Migration to Delphi XE5

ansgar's profile image ansgar posted 10 years ago in News Permalink
In early October 2013 I decided to migrate the HeidiSQL sources to the brand new Delphi XE5 IDE/compiler. So I first installed the trial version on a virtual machine to see if I have show stoppers, code which won't ever work with XE5. The installation process was quite lengthy, took ~2hours and at least one additional hour to generate help files. But to my luck there were no show stoppers. So, I took the money from donations I got so far and bought Delphi XE5. Of course I had to install again on my non-virtual computer, and I had a gutt feeling this time the installation took even longer - sigh.

Migration now had three main tasks for me:
1. update project package files
2. fix a few compiler errors
3. rewrite the whole build process on heidisql.com

The build process was previously based on a mixture of batch files in the "extra" directory of the HeidiSQL sources and a PHP script writing binaries into a MariaDB database from where downloads are served. I decided to remove the batch files as these used the quite uncommon syntax of extended DOS shell commands, including for-loops, variables and parameter parsing.

So now I have a pure 200-liner of a PHP script which:
* does a Subversion update
* calls the Delphi command line compiler
* pulls and compiles translation files from Transifex, using tx.exe and msgfmt.exe
* patches the compiled executable with the madExcept handler using madExceptPatch.exe
* creates the installer with InnoSetup, using ISCC.exe
* and finally writes the executable, the installer and a build log to the database which serves downloads.

All went well, I now have a more maintainable build process, and the first heidisql.exe has just been built (r4592). You will probably notice the increased size of the nightly builds, which are roughly 1.2M bigger than previously. Well, nothing to worry about.

Earlier versions of HeidiSQL were compressed with UPX, a nice .exe compressor. But as I began to use the madExcept handler, it could no longer find the right callstack details, so I had to remove that compression.
ansgar's profile image ansgar posted 10 years ago Permalink
Now that I moved to XE5 and removed the external GraphicEx library, I am just two code glitches away from a 64bit build of HeidiSQL. Well, I guess noone cares, as the 32bit version works on 64bit Windows, but not vice versa.

Anyone out there preferring a 64bit version of HeidiSQL over the 32bit version?
[expired user #7376]'s profile image [expired user #7376] posted 10 years ago Permalink
In fact, I have never need to use a 64bit DB-Manager. I think 32bit is more stable and it is enough.happy
kalvaro's profile image kalvaro posted 10 years ago Permalink
I'm using a 64-bit Windows version at work if that's what you ask. But I'm basically an end user and I don't have the faintest idea of why software vendors are so reluctant to upgrade. When Windows moved from 16 to 32 bits, apps divided in two groups: abandoned an upgraded. But I guess this is not the same situation.

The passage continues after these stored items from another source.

Lemma hash_to_int64 (key : string) :
  to_int Int64 (hash32Once key) = hash32Once key.
Proof.
  pose proof (hash32Once_range key). apply to_int_small. simpl. lia.
Qed.

(** X5. On a 64-bit platform the client-IP policy returns the server at
    index [hash(ip) mod n] of a non-empty pool of [n] servers: the choice
    depends on the caller's IP and the pool alone, not on the counter, the
    headers or earlier requests. *)
Theorem ipHash_index st :
  servers (st_backend st) ≠ [] →
  ∃ srv,
    (ipHash Int64 st).1
    = Ret (hash32Once (RealIP (Request (st_ctx st)))
             mod len (servers (st_backend st)), srv)
    ∧ servers (st_backend st)
        !! Z.to_nat (hash32Once (RealIP (Request (st_ctx st)))
                       mod len (servers (st_backend st))) = Some srv
    ∧ (ipHash Int64 st).2 = st.
Proof.
  intros Hne. rewrite ipHash_run, hash_to_int64.
  destruct (index_nonneg (servers (st_backend st))
              (hash32Once (RealIP (Request (st_ctx st)))) Hne)
    as (srv & Hret & Hsrv).
  { pose proof (hash32Once_range (RealIP (Request (st_ctx st)))). lia. }
  exists srv. split; [done|]. split; [done|]. apply ipHash_state.
Qed.

(** X6. On a 64-bit platform the header policy returns the server at index
    [hash(value) mod n], where [value] is what the request carries under the
    configured header name. *)
Theorem headerHash_index st (lb : LoadBalance) :
  spec_LoadBalance (spec (st_backend st)) = Some lb →
  servers (st_backend st) ≠ [] →
  ∃ srv,
    (headerHash Int64 st).1
    = Ret (hash32Once (Header_Get (Header (Request (st_ctx st))) (HeaderHashKey lb))
             mod len (servers (st_backend st)), srv)
    ∧ servers (st_backend st)
        !! Z.to_nat (hash32Once (Header_Get (Header (Request (st_ctx st)))
                                   (HeaderHashKey lb))
                       mod len (servers (st_backend st))) = Some srv.
Proof.
  intros Hlb Hne. rewrite (headerHash_run Int64 st lb Hlb), hash_to_int64.
  destruct (index_nonneg (servers (st_backend st))
              (hash32Once (Header_Get (Header (Request (st_ctx st)))
                             (HeaderHashKey lb))) Hne)
    as (srv & Hret & Hsrv).
  { pose proof (hash32Once_range (Header_Get (Header (Request (st_ctx st)))
                                    (HeaderHashKey lb))). lia. }
  by exists srv.
Qed.

(** X7. On a 32-bit platform the conversion [int(hash)] is negative for
    every hash of [2^31] or more, and both hash policies then index the
    pool with a negative remainder: the selection panics unless the pool
    size divides [2^32 - hash]. *)
Theorem hash_policies_int32 st :
  servers (st_backend st) ≠ [] →
  (2 ^ 31 ≤ hash32Once (RealIP (Request (st_ctx st))) →
   (2 ^ 32 - hash32Once (RealIP (Request (st_ctx st))))
     mod len (servers (st_backend st)) ≠ 0 →
   (ipHash Int32 st).1 = Panic IndexOutOfRange)
  ∧ (∀ lb,
       spec_LoadBalance (spec (st_backend st)) = Some lb →
       2 ^ 31 ≤ hash32Once (Header_Get (Header (Request (st_ctx st)))
                              (HeaderHashKey lb)) →
       (2 ^ 32 - hash32Once (Header_Get (Header (Request (st_ctx st)))
                               (HeaderHashKey lb)))
         mod len (servers (st_backend st)) ≠ 0 →
       (headerHash Int32 st).1 = Panic IndexOutOfRange).
Proof.
  intros Hne. split.
  - intros Hhigh Hmod. rewrite ipHash_run.
    pose proof (hash32Once_range (RealIP (Request (st_ctx st)))) as Hr.
    rewrite to_int_int32_high by lia.
    apply index_negative; [done | lia |].
    by replace (- (hash32Once (RealIP (Request (st_ctx st))) - 2 ^ 32))
      with (2 ^ 32 - hash32Once (RealIP (Request (st_ctx st)))) by lia.
  - intros lb Hlb Hhigh Hmod. rewrite (headerHash_run Int32 st lb Hlb).
    set (h := hash32Once (Header_Get (Header (Request (st_ctx st)))
                            (HeaderHashKey lb))) in *.
    pose proof (hash32Once_range (Header_Get (Header (Request (st_ctx st)))
                                    (HeaderHashKey lb))) as Hr.
    fold h in Hr. rewrite to_int_int32_high by lia.
    apply index_negative; [done | lia |].
    by replace (- (h - 2 ^ 32)) with (2 ^ 32 - h) by lia.
Qed.

(** Indexing the pool with what [rand.Intn] draws for its size. *)
Lemma index_random {A} env (l : list A) :
  l ≠ [] →
  ∃ i a, match rand_Intn env (len l) with
         | Ret i => slice_at l i
         | Panic p => Panic p
         end = Ret (i, a)
         ∧ 0 ≤ i < len l
         ∧ l !! Z.to_nat i = Some a.
Proof.
  intros Hne. pose proof (len_pos _ Hne) as Hn.
  unfold rand_Intn.
  destruct (Z.leb_spec (len l) 0) as [|_]; [lia|].
  set (i := rand_draw env (len l) mod len l).
  pose proof (Z.mod_pos_bound (rand_draw env (len l)) (len l) Hn) as Hi.
  fold i in Hi.
  unfold slice_at. destruct (Z.ltb_spec i 0) as [|_]; [lia|].
  destruct (lookup_lt_is_Some_2 l (Z.to_nat i)) as [a Ha].
  { unfold len in *. lia. }
  exists i, a. by rewrite Ha.
Qed.

(** X8. The random policy on a non-empty pool returns a server of the pool
    at an index inside it, and leaves the dispatcher, counter included, as
    it was. *)
Theorem random_in_pool env st :
  servers (st_backend st) ≠ [] →
  ∃ i srv,
    (random env st).1 = Ret (i, srv)
    ∧ 0 ≤ i < len (servers (st_backend st))
    ∧ servers (st_backend st) !! Z.to_nat i = Some srv
    ∧ (random env st).2 = st.
Proof.
  intros Hne. rewrite random_run.
  destruct (index_random env (servers (st_backend st)) Hne)
    as (i & srv & Hret & Hi & Hsrv).
  exists i, srv. repeat split; try done; try lia. apply random_state.
Qed.

Lemma nextServer_returns env st (lb : LoadBalance) :
  spec_LoadBalance (spec (st_backend st)) = Some lb →
  servers (st_backend st) ≠ [] →
  0 ≤ count (st_backend st) →
  count (st_backend st) + 1 < 2 ^ 63 →
  ∃ i srv,
    (nextServer Int64 env st).1 = Ret (i, srv)
    ∧ 0 ≤ i < len (servers (st_backend st))
    ∧ servers (st_backend st) !! Z.to_nat i = Some srv.
Proof.
  intros Hlb Hne H0 Hlt.
  assert (∃ i srv, (nextServer Int64 env st).1 = Ret (i, srv)) as (i & srv & Hret).
  { rewrite nextServer_run, Hlb.
    assert (∀ tr, ∃ i srv,
              (roundRobin Int64 {| st_backend := st_backend st;
                                   st_ctx := st_ctx st; st_trace := tr |}).1
              = Ret (i, srv)) as Hrr.
    { intros tr.
      destruct (roundRobin_in_range Int64
                  {| st_backend := st_backend st; st_ctx := st_ctx st;
                     st_trace := tr |}) as (srv & Hret & _); simpl; eauto. }
    repeat case_match.
    - destruct (Hrr (st_trace st)) as (i & srv & Hret).
      rewrite state_eta in Hret. eauto.
    - rewrite random_run.
      destruct (index_random env (servers (st_backend st)) Hne)
        as (i & srv & Hret & _). eauto.
    - rewrite ipHash_run, hash_to_int64.
      destruct (index_nonneg (servers (st_backend st))
                  (hash32Once (RealIP (Request (st_ctx st)))) Hne)
        as (srv & Hret & _); [|eauto].
      pose proof (hash32Once_range (RealIP (Request (st_ctx st)))). lia.
    - rewrite (headerHash_run Int64 st lb Hlb), hash_to_int64.
      destruct (index_nonneg (servers (st_backend st))
                  (hash32Once (Header_Get (Header (Request (st_ctx st)))
                                 (HeaderHashKey lb))) Hne)
        as (srv & Hret & _); [|eauto].
      pose proof (hash32Once_range (Header_Get (Header (Request (st_ctx st)))
                                      (HeaderHashKey lb))). lia.
    - apply Hrr. }
  exists i, srv. split; [done|]. by apply (nextServer_Ret Int64 env).
Qed.

(** X9. On a 64-bit platform, with a load-balance section configured, a
    non-empty pool and a counter that still fits an [int], [nextServer]
    returns a server of the pool whatever the policy string is. *)
Theorem nextServer_in_pool env st (lb : LoadBalance) :
  spec_LoadBalance (spec (st_backend st)) = Some lb →
  servers (st_backend st) ≠ [] →
  0 ≤ count (st_backend st) →
  count (st_backend st) + 1 < 2 ^ 63 →
  ∃ i srv,
    (nextServer Int64 env st).1 = Ret (i, srv)
    ∧ 0 ≤ i < len (servers (st_backend st))
    ∧ servers (st_backend st) !! Z.to_nat i = Some srv.
Proof. apply nextServer_returns. Qed.


End SelectionMore.

Lemma ipHash_index_witness :
  servers demoBackend ≠ []
  ∧ ∃ srv,
      (ipHash Int64 (enter demoBackend (demoCtx ∅))).1
      = Ret (hash32Once "10.0.0.1" mod 2, srv)
      ∧ servers demoBackend !! Z.to_nat (hash32Once "10.0.0.1" mod 2) = Some srv
      ∧ (ipHash Int64 (enter demoBackend (demoCtx ∅))).2
        = enter demoBackend (demoCtx ∅).
Proof.
  split; [discriminate|].
  exact (ipHash_index (enter demoBackend (demoCtx ∅)) ltac:(discriminate)).
Defined.

Lemma headerHash_index_witness :
  servers demoBackend ≠ []
  ∧ ∃ srv,
      (headerHash Int64
         (enter (demoNew (demoSpec ["v1"%string] policyHeaderHash))
            (demoCtx {["X-Key"%string := ["alice"%string]]}))).1
      = Ret (hash32Once (Header_Get {["X-Key"%string := ["alice"%string]]} "X-Key")
               mod 2, srv)
      ∧ servers demoBackend
          !! Z.to_nat (hash32Once
                         (Header_Get {["X-Key"%string := ["alice"%string]]} "X-Key")
                         mod 2) = Some srv.
Proof.
  split; [discriminate|].
  exact (headerHash_index
           (enter (demoNew (demoSpec ["v1"%string] policyHeaderHash))
              (demoCtx {["X-Key"%string := ["alice"%string]]}))
           {| Policy := policyHeaderHash; HeaderHashKey := "X-Key" |}
           eq_refl ltac:(discriminate)).
Defined.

To sum up: are there any drawbacks, apart from the obvious ones (i.e., compiling everything twice)?
ansgar's profile image ansgar posted 10 years ago Permalink
There are no drawbacks on a 64 bit build, apart from some glitches which the compiler complains about and I have to work around. But a 64 bit version does not run on a 32 bit Windows, while the 32 bit one works on both Windows versions. And, a 64bit build won't run significantly faster than the normal 32bit build. So, it looks like just more effort for compiling everything twice. On the other hand, I guess at some point in the future the 32bit applications will die out as Windows marks these as deprecated or whatever. But that's far in the future I guess.
ansgar's profile image ansgar posted 10 years ago Permalink
I was just googling around for out-of-memory issues in HeidiSQL, and found quite some of such reports, in various situations. Some of them are due to the memory hungry SynEdit editor, others are due to importing large files. Many users nowadays have more than 2gb of RAM installes, so potentially use them if the application would allow so. So, I'm beginning to think it's reasonable to serve a 64bit build.